Courtesy of theinsider.com |
Former Oklahoma State wide receiver Dez Bryant, who is a potential first round pick in the 2010 NFL Draft, was suspended for the last nine games of his career for lying to NCAA investigators. This Rivals.com article describes the Bryant situation:
"Bryant, an All-American who is ranked ninth overall on Mel Kiper Jr.'s most recent Big Board, was ruled ineligible by the school after lying to the NCAA when he was asked if he had visited Deion Sanders' home and had worked out with him.
[...]
A person close to the situation said Bryant will tell the NCAA in seeking an appeal of his ineligibility that he did in fact visit Sanders' home in Texas in May, that he jogged with him at a training facility and that they had lunch, for which he paid.
Bryant is planning to fly or drive to Indianapolis to tell the NCAA his story as soon as Monday, the source said. Sanders, with whom Bryant will say he had a personal relationship, told the NCAA that he had visited with Bryant." (www.rivals.com)
The twist: from Sanders' detailed account in the New York Times, nothing in that relationship constituted an NCAA violation -- if Bryant had told the truth about it when the Association came calling:
"Sanders said the suspension stemmed from a day he and Bryant spent together last summer. They met at an athletics center in Frisco, Tex., and later had dinner at Sanders’s home in Prosper, Tex. Sanders said the N.C.A.A. asked Bryant if he had ever been in Sanders’s home and Bryant said no when in fact he had. [...]
'The kid panicked, man,' Sanders said. 'He panicked. He thought it was a violation to come over to my house and it isn't. He said no, that he hadn't been over here, and I said, yeah, he had been over here. I don't lie and he panicked.'" (New York Times)

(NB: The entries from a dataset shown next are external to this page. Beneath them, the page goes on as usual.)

Lemma payload_loop_incoming self (r : R) o self' r' :
  payload_loop self r = (o, self', r') → (∀ e, o ≠ Returned (Err e)) →
  (length (incoming r') ≤ length (incoming r))%nat.
Proof.
  unfold payload_loop. destruct (read_loop _ _ _ _ _ _) as [[[e off] b] r1] eqn:E.
  intros E' Ho. apply read_loop_incoming in E; [destruct e; by simplify_eq|].
  intros err ->. simplify_eq. by destruct (Ho err).
Qed.

Lemma read_on_incoming self (r : R) o self' r' :
  read_on self r = (o, self', r') → (∀ e, o ≠ Returned (Err e)) →
  (length (incoming r') ≤ length (incoming r))%nat.
Proof.
  unfold read_on. case_match; [|apply payload_loop_incoming].
  unfold header_loop. destruct (read_loop _ _ _ _ _ _) as [[[e off] b] r1] eqn:E.
  intros E' Ho. apply read_loop_incoming in E.
  - destruct e; simplify_eq; try done. unfold header_done in E'. cbv zeta in E'.
    destruct (_ <? _); [simplify_eq; by edestruct Ho|].
    apply payload_loop_incoming in E'; [lia|done].
  - intros err ->. simplify_eq. by destruct (Ho err).
Qed.

(** A string that is completed takes at least a byte. *)
Lemma holds_takes self c rest x rest' : holds self c → max_len self + 8 < W64 →
  parse_string (max_len self) (c ++ rest) = Ok (x, rest') → (length rest' < length rest)%nat.
Proof.
  intros Hho Hw Hp. apply parse_string_ok in Hp as [E (_ & _ & Hx)].
  pose proof (f_equal length E) as Hl. rewrite !length_app, length_string_frame in Hl.
  destruct Hho as [_ _ Hc _|s Hsz Hb -> _ Hlt _]; [len_lia|].
  unfold string_frame in E. rewrite <-!(assoc_L (++)) in E.
  apply app_inj_1 in E as [E1 _]; [|by rewrite !length_be_bytes].
  apply (f_equal be_val) in E1. rewrite !be_val_bytes8 in E1 by lia. len_lia.
Qed.

(** Calling again after every cancellation reaches an answer. *)
Lemma drive_answers `{!FairRead R} n self c (r : R) :
  holds self c → max_len self + 8 < W64 → (stalls r ≤ n)%nat →
  answers (max_len self) (c ++ incoming r) (drive n self r)
  ∧ ∀ p, (drive n self r).1.1 ≠ Suspended p.
Proof.
  revert self c r. induction n as [|n IH]; intros self c r Hh Hw Hn; cbn [drive];
    pose proof (read_on_answers self c r Hh Hw) as Ha;
    destruct (read_on self r) as [[o self'] r'] eqn:E; apply read_on_stalls in E as [_ E];
    (destruct o as [res|p|]; [by split|..|by split]);
    specialize (E p eq_refl); [lia|].
  destruct Ha as (Hm & c' & -> & Hh' & _).
  rewrite <-Hm. apply IH; [done|by rewrite Hm|lia].
Qed.
End proofs.

End ResumableReadString.

Module ResumableWriteString.

Record t := Mk { offset : N; buf : bytes }.

(** [ResumableWriteString::new] *)
Definition new (src : bytes) : t :=
  let len := lenN src in
  let vec := be_store_loop 8 len (replicate 8 Byte.x00) in
  Mk 0 (vec ++ src).

Section ops.
Context {W : Type} `{!AsyncWrite W}.

(** [write_to]: its only await point is the write in the loop. *)
Definition write_to (fuel : nat) (self : t) (w : W) : Outcome () () * t * W :=
  let '(e, off, w') := write_loop fuel (offset self) (buf self) w in
  let self' := Mk off (buf self) in
  match e with
  | LDone => (Returned (Ok ()), self', w')
  | LPending => (Suspended (), self', w')
  | LErr err => (Returned (Err err), self', w')
  | LFuel => (OutOfFuel, self', w')
  end.
End ops.

(** The bytes [self] has still to send. *)
Definition remaining (self : t) : bytes := drop (N.to_nat (offset self)) (buf self).

Definition wf (self : t) : Prop := offset self ≤ lenN (buf self) < W64.

Lemma new_frame src : remaining (new src) = string_frame src.
Proof. unfold remaining, new, string_frame; cbn [offset buf]. by rewrite be_store_loop_8, drop_0. Qed.

Lemma new_wf src : lenN src + 8 < W64 → wf (new src).
Proof. intros H. unfold wf, new; cbn [offset buf]. rewrite be_store_loop_8. len_lia. Qed.

Section proofs.
Context {W : Type} `{!AsyncWrite W, !AsyncWriteLaws W}.

(** Each run sends a prefix of what remains, and the state keeps the rest. *)
Lemma write_to_sends fuel self (w : W) o self' w' :
  wf self → write_to fuel self w = (o, self', w') →
  wf self' ∧ buf self' = buf self
  ∧ written w' ++ remaining self' = written w ++ remaining self
  ∧ match o with
    | Returned (Ok _) => remaining self' = []
    | Returned (Err e) => ∃ k, e = EIo k
    | _ => remaining self' ≠ []
    end.
Proof.
  intros [Hoff Hlen]. unfold write_to.
  destruct (write_loop _ _ _ _) as [[e off] w1] eqn:E.
  apply write_loop_spec in E as (H1 & H2 & H3 & H4); [|done..]. intros Hres.
  assert (self' = Mk off (buf self) ∧ w' = w1) as [-> ->] by (by destruct e; simplify_eq).
  unfold wf, remaining; cbn [offset buf].
  split; [lia|]. split; [done|]. split.
  - rewrite H3, <-(assoc_L (++)). f_equal.
    rewrite <-(take_drop (N.to_nat off) (buf self)) at 2. rewrite H2.
    rewrite <-(assoc_L (++)). rewrite drop_app_length'; [done|len_lia].
  - assert (off < lenN (buf self) → drop (N.to_nat off) (buf self) ≠ []) as Hne.
    { intros H Hnil. apply (f_equal length) in Hnil. len_lia. }
    destruct e; simplify_eq; auto.
    + apply drop_ge. len_lia.
    + by destruct H4.
Qed.
End proofs.

End ResumableWriteString.

(** [write_to] called again each time its future was pending and dropped. *)
Fixpoint write_string_drive {W} `{!AsyncWrite W} (n fuel : nat) (self : ResumableWriteString.t)
    (w : W) : Outcome () () * ResumableWriteString.t * W :=
  match ResumableWriteString.write_to fuel self w with
  | (Suspended p, self', w') =>
      match n with
      | O => (Suspended p, self', w')
      | S n' => write_string_drive n' fuel self' w'
      end
  | res => res
  end.

(** The next strings of a transport, read with one [ResumableReadString] as the
    event loops do. *)
Fixpoint read_strings {R} `{!AsyncRead R, !FairRead R} (k : nat) (self : ResumableReadString.t)
    (r : R) : Result (list bytes) * R :=
  match k with
  | O => (Ok [], r)
  | S k' =>
      match ResumableReadString.drive (stalls r) self r with
      | (Returned (Ok s), self', r') =>
          match read_strings k' self' r' with
          | (Ok ss, r'') => (Ok (s :: ss), r'')
          | res => res
          end
      | (Returned (Err e), _, r') => (Err e, r')
      | (_, _, r') => (Err EClosed, r')
      end
  end.

Section string_theorems.
Context {R : Type} `{!AsyncRead R, !AsyncReadLaws R}.

(** Cancel safety of [ResumableReadString::read_on]: when a call is
    suspended and its future is dropped, calling [read_on] again on the saved
    state behaves, on every continuation of the transport, exactly as polling
    the suspended future would have; and nothing read so far is lost. *)
Theorem read_string_cancel_safe self c (r : R) p self' r' :
  ResumableReadString.holds self c → ResumableReadString.max_len self + 8 < W64 →
  ResumableReadString.read_on self r = (Suspended p, self', r') →
  (∃ c', c ++ incoming r = c' ++ incoming r' ∧ ResumableReadString.holds self' c')
  ∧ ∀ r2 : R, ResumableReadString.read_on self' r2 = ResumableReadString.resume p self' r2.
Proof.
  intros Hh Hw E. pose proof (ResumableReadString.read_on_answers self c r Hh Hw) as Ha.
  rewrite E in Ha. destruct Ha as (_ & c' & Hc & Hh' & Hp). split; [by exists c'|].
  intros r2. by apply ResumableReadString.at_pc_resume.
Qed.

(** Reading one string over a transport that delivers its bytes in
    arbitrary pieces, with the call cancelled and repeated at every pending
    poll: the calls end; and unless the transport itself fails, the result is
    the one [parse_string] assigns to the bytes on the wire, value or error,
    the bytes after the frame are left on the transport, and the reader is back
    in its initial state. *)
Theorem read_string_resumable_correct `{!FairRead R} max (r : R) :
  max + 8 < W64 →
  ∃ res self' r', ResumableReadString.drive (stalls r) (ResumableReadString.new max) r
                  = (Returned res, self', r')
  ∧ match res with
    | Ok s => parse_string max (incoming r) = Ok (s, incoming r')
              ∧ self' = ResumableReadString.new max
    | Err (EIo _) => True
    | Err e => parse_string max (incoming r) = Err e
    end.
Proof.
  intros Hw.
  destruct (ResumableReadString.drive_answers (stalls r) (ResumableReadString.new max) [] r)
    as [Ha Hs]; [apply ResumableReadString.holds_new|done|done|].
  destruct (ResumableReadString.drive _ _ _) as [[[res|p|] self'] r'].
  - destruct Ha as [_ Ha]. by exists res, self', r'.
  - by destruct (Hs p).
  - by destruct Ha.
Qed.

Lemma read_strings_frames `{!FairRead R} max ss rest (r : R) res r' :
  max + 8 < W64 → Forall (sendable max) ss →
  incoming r = concat (string_frame <$> ss) ++ rest →
  read_strings (length ss) (ResumableReadString.new max) r = (res, r') →
  (∃ k, res = Err (EIo k)) ∨ res = Ok ss ∧ incoming r' = rest.
Proof.
  intros Hw Hss. revert r res r'.
  induction Hss as [|s ss Hs Hss IH]; intros r res r' Hi; cbn [length read_strings]; [by intros; simplify_eq; right|].
  destruct (ResumableReadString.drive_answers (stalls r) (ResumableReadString.new max) [] r)
    as [Ha Hd]; [apply ResumableReadString.holds_new|done|done|].
  cbn [fmap list_fmap concat] in Hi. rewrite <-(assoc_L (++)) in Hi.
  destruct (ResumableReadString.drive _ _ _) as [[o self'] r1].
  cbn [ResumableReadString.answers ResumableReadString.max_len ResumableReadString.new app] in Ha.
  destruct Ha as [_ Ha]. rewrite Hi in Ha.
  destruct o as [[x|e]|p|]; [| |by destruct (Hd p)|done].
  - rewrite parse_string_frame in Ha by done. destruct Ha as [Hx ->].
    injection Hx as -> Hr1. symmetry in Hr1.
    destruct (read_strings (length ss) _ r1) as [res1 r2] eqn:E.
    destruct (IH _ _ _ Hr1 E) as [[k ->]|[-> Hr2]]; intros; simplify_eq; eauto.
  - rewrite parse_string_frame in Ha by done.
    intros ?; simplify_eq. destruct e; try done. eauto.
Qed.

An article by ESPN the Magazine’s Seth Wickersham suggests something else was behind the suspension:
"When Bryant returned to Oklahoma State, he started asking his coaches questions about agents and his pro career -- the kind of questions the sophomore had never asked before. His coaches wondered, Why now? Was Sanders helping Bryant out of kindness? Or was he steering a first-round talent to his friend, agent Eugene Parker?
Suspecting the worst, OSU receivers coach Gunter Brewer and then-compliance director Scott Williams ordered Bryant to limit his interactions with Sanders to texts and phone calls. Bryant agreed, but there was still cause for concern; he was notoriously unreliable, and getting him to focus on even simple tasks like attending class was a daily struggle. OSU officials say they tried to set up a conference call with Sanders, hoping to guard against any rules violations, but they never connected -- although they did exchange several text messages with him.
Over the summer, Williams got the call he feared, when the NCAA asked to interview Bryant. On July 24, the wideout answered questions about Sanders and Parker for two hours. Bryant told investigators the same thing he says now: 'Deion never talked about Parker.'" (ESPN The Magazine)
In the recent ESPN series “30 for 30”, former University of Miami football players talked about the “hit club” and dealing with NCAA regulations:
The relationship between these stories is obvious. They bring up the question: should college football players get paid to play? The question isn’t new, and it isn’t going away.
While Reggie Bush taking $100K a year from someone is an extreme example, players talking about stealing car stereos to get their kids diapers is down right ridiculous.
With big time college football programs making major profits in the tens of millions every year and college players struggling to pay for basic needs, it seems the system has turned into a form of organized slavery. The original spirit of the rules has become obsolete, and players are now entertainers: they are no longer just students playing against other students.College football has become a year-round full-time job, and the players should be paid enough to meet basic needs like clothing, food, transportation, and other regular expenses. They don’t have the time to have a part-time job and paying for them to just go to school is no longer sufficient.
I believe meeting these needs could go along way in stopping much of the exploitation of players by fringe agents and other people hoping to cash in on the players’ futures.
As the draft approaches, Bryant’s situation worries me the most. I understand I don’t know all of the details involved. However, if Bryant only received a lunch and advice about agents from Deion Sanders, where is the harm in that? If he didn’t meet with an agent or receive money, he didn’t do anything wrong except lie.
The punishment didn’t fit the crime in that case.Making it to the NFL is every college football player’s dream. Apparently, it’s also a way to afford a Big Mac®.